— What needs to be done —
Go to the line containing "(** ** A block and a message *)" in the records below and print it and every following line exactly, on through the line containing "Lemma choose_spec use", then stop.
----------------
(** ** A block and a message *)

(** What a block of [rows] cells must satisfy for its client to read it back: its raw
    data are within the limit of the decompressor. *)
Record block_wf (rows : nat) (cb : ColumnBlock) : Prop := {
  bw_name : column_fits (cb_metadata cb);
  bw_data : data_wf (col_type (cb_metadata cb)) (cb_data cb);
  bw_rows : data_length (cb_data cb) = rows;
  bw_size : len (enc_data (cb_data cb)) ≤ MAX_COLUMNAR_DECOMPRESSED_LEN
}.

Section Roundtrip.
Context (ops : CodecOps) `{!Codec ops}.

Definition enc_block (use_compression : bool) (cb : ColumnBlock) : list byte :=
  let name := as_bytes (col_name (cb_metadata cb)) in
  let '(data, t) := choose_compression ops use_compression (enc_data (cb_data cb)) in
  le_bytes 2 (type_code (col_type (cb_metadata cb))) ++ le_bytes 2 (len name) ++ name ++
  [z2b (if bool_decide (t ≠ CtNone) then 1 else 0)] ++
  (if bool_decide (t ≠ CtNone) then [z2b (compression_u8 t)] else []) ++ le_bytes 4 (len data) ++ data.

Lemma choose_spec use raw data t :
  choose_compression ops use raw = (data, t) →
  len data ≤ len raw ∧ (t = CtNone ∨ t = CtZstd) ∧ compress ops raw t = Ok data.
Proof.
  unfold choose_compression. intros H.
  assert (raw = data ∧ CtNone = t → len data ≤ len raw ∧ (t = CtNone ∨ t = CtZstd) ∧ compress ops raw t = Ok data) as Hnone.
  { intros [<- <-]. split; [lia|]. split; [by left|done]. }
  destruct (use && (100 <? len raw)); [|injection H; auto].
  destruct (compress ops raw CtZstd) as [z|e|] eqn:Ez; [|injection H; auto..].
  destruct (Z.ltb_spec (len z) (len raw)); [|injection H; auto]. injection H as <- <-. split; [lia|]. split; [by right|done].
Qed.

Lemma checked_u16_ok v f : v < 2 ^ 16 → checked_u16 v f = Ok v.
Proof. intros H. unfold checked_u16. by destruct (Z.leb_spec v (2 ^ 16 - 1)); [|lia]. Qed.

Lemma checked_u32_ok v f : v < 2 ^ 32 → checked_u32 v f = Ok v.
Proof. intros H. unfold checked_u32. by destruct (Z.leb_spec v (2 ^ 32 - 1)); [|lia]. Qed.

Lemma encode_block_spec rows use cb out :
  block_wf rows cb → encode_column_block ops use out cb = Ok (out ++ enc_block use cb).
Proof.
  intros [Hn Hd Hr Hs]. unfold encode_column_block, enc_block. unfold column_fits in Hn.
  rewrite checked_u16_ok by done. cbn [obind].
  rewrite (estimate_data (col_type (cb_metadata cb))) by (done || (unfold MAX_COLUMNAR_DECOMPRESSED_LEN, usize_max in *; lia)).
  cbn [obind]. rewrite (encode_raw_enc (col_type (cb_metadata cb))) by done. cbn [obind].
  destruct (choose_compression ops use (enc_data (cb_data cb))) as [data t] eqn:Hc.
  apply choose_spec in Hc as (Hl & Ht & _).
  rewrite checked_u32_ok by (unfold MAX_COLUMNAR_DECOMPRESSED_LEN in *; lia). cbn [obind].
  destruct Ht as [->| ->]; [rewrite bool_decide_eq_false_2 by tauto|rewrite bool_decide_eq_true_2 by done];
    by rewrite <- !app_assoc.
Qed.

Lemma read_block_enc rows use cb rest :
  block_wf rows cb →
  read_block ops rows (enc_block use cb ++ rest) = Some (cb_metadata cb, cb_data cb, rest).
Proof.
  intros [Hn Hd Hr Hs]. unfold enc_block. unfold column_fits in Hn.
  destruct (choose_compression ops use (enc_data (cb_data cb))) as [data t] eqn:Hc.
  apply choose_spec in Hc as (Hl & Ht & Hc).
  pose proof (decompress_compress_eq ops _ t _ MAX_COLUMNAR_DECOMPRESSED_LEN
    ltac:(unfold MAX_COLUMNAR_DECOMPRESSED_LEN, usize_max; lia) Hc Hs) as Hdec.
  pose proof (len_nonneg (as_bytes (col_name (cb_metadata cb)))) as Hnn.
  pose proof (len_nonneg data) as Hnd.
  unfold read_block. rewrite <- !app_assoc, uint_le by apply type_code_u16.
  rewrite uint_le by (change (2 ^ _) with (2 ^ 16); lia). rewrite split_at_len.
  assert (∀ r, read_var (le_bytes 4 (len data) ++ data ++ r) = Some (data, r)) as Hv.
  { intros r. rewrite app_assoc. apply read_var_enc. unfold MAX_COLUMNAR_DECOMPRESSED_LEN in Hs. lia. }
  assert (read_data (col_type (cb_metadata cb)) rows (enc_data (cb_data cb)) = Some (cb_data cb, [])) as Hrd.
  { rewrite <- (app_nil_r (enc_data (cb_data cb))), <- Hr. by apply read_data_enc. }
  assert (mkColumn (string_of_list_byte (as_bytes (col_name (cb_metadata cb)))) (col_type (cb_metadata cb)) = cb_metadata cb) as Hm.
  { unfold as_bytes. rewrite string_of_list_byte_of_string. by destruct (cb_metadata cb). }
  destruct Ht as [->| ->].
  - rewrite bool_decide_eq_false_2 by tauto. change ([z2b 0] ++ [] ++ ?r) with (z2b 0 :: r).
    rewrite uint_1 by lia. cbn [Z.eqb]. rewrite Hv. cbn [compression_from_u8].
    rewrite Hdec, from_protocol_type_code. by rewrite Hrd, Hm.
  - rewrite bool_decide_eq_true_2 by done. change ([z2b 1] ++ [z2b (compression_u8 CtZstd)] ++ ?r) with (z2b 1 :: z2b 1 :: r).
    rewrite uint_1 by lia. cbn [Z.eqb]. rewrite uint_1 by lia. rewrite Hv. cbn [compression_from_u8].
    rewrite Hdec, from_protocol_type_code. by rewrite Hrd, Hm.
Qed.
----------------
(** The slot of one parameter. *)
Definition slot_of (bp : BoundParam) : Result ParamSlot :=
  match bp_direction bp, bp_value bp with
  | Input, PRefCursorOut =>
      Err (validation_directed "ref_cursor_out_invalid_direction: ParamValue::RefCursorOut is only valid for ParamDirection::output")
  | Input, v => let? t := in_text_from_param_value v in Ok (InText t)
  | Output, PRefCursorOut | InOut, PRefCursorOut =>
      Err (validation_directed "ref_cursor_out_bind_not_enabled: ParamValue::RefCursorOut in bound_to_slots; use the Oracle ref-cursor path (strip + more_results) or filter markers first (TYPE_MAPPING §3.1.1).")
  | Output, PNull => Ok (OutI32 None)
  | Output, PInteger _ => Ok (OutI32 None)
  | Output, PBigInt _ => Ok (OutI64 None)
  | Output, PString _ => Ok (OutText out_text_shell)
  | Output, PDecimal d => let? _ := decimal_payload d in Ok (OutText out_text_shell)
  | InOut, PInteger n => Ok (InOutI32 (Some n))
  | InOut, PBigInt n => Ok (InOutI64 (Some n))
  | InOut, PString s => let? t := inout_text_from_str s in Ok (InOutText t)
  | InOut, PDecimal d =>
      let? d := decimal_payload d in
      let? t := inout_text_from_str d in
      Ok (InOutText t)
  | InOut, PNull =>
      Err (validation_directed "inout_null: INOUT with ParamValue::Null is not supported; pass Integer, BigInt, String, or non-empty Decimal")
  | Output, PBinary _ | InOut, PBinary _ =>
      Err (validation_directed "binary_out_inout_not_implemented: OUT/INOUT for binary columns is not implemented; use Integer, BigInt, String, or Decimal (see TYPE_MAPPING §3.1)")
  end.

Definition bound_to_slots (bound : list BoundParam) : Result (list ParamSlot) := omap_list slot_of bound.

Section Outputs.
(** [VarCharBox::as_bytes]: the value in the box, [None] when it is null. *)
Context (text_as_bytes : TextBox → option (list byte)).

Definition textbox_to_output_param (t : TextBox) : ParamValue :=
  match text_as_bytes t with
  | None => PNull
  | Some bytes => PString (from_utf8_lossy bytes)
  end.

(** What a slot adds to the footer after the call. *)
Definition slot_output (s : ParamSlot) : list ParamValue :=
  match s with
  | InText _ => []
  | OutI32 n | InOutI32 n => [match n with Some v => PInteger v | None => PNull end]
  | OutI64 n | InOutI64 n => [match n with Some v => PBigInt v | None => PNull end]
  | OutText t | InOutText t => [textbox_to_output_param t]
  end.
----------------
— Expected answer —
(** ** A block and a message *)

(** What a block of [rows] cells must satisfy for its client to read it back: its raw
    data are within the limit of the decompressor. *)
Record block_wf (rows : nat) (cb : ColumnBlock) : Prop := {
  bw_name : column_fits (cb_metadata cb);
  bw_data : data_wf (col_type (cb_metadata cb)) (cb_data cb);
  bw_rows : data_length (cb_data cb) = rows;
  bw_size : len (enc_data (cb_data cb)) ≤ MAX_COLUMNAR_DECOMPRESSED_LEN
}.

Section Roundtrip.
Context (ops : CodecOps) `{!Codec ops}.

Definition enc_block (use_compression : bool) (cb : ColumnBlock) : list byte :=
  let name := as_bytes (col_name (cb_metadata cb)) in
  let '(data, t) := choose_compression ops use_compression (enc_data (cb_data cb)) in
  le_bytes 2 (type_code (col_type (cb_metadata cb))) ++ le_bytes 2 (len name) ++ name ++
  [z2b (if bool_decide (t ≠ CtNone) then 1 else 0)] ++
  (if bool_decide (t ≠ CtNone) then [z2b (compression_u8 t)] else []) ++ le_bytes 4 (len data) ++ data.

Lemma choose_spec use raw data t :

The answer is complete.